Problem requirements:
In the listing below, how many lines contain the string "pose"? Answer with the number only.

+ + + + +

(** Each instruction of the linked code. *)
Lemma linked_insn k z : dtdo_buf d !! k = Some z → ∃ y, code_of !! k = Some y ∧
  if is_fcall z then resolved (dtdo_buf d) !! k = Some z ∧ ∃ v, y = set_imm z v
  else resolved (dtdo_buf d) !! k = Some y.
Proof using Hb Hd Hsym.
  intros Hk. pose proof Hb as [Hbd Hinl]. unfold linked_code. rewrite list_lookup_imap, Hbd, Hk. cbn [fmap option_fmap option_map].
  eexists. split; [done|]. unfold resolved. rewrite list_lookup_imap, Hk. cbn [fmap option_fmap option_map].
  destruct (is_fcall z) eqn:Hf.
  - destruct (clause_call_ref k z Hk Hf) as (dn & Hp%refs_in). cbn [fst] in Hp.
    rewrite !bool_decide_false by lia. split; [done|]. pose proof (clause_call_of k z Hk Hf) as Hc. rewrite <- Hbd in Hc.
    destruct (call_patched env ids G bootv b base k x z) as [_ ->]; [rewrite Hbd; apply clause_unit|done|done|]. eauto.
  - f_equal. destruct Hd as [_ _ _ _ _ (r1 & r2 & r3 & rs & E & H1 & H2 & H3 & _) _]. destruct Hsym as [(a1 & i1 & E1 & K1 & V1) (a2 & i2 & E2 & K2 & V2) _].
    unfold patched. case_bool_decide as H68; [|case_bool_decide as H7].
    + assert (value_at values (base + Z.of_nat k) = Some (u32 (u64 (b_epid b)))) as ->; [|by rewrite set_imm_wrap].
      destruct H68 as [-> | ->].
      * apply (const_patched ne 6 0 r1); [done|by rewrite E|]. exists a1, i1. by rewrite V1.
      * apply (const_patched ne 8 2 r3); [done|by rewrite E|]. exists a1, i1. by rewrite V1.
    + subst k. change (Z.of_nat 7) with 7. assert (value_at values (base + 7) = Some (u32 (u64 b_clid))) as ->; [|by rewrite set_imm_wrap].
      apply (const_patched nc 7 1 r2); [done|by rewrite E|]. exists a2, i2. by rewrite V2.
    + rewrite (reloc_none env ids G bootv b base); [done|]. rewrite Hbd. intros r Hr Ht. destruct (clause_rel r Hr) as (n & k' & Hrel & _ & _ & Hcase).
      rewrite (rel_touched _ _ _ _ Hrel) in Ht. apply list_elem_of_singleton in Ht as <-.
      destruct Hcase as [[_ Hr68]|(_ & y & Hy & _ & Hfy)]; [lia|]. rewrite Nat2Z.id in Hy. congruence.
Qed.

+ + + + +

Answer box:
2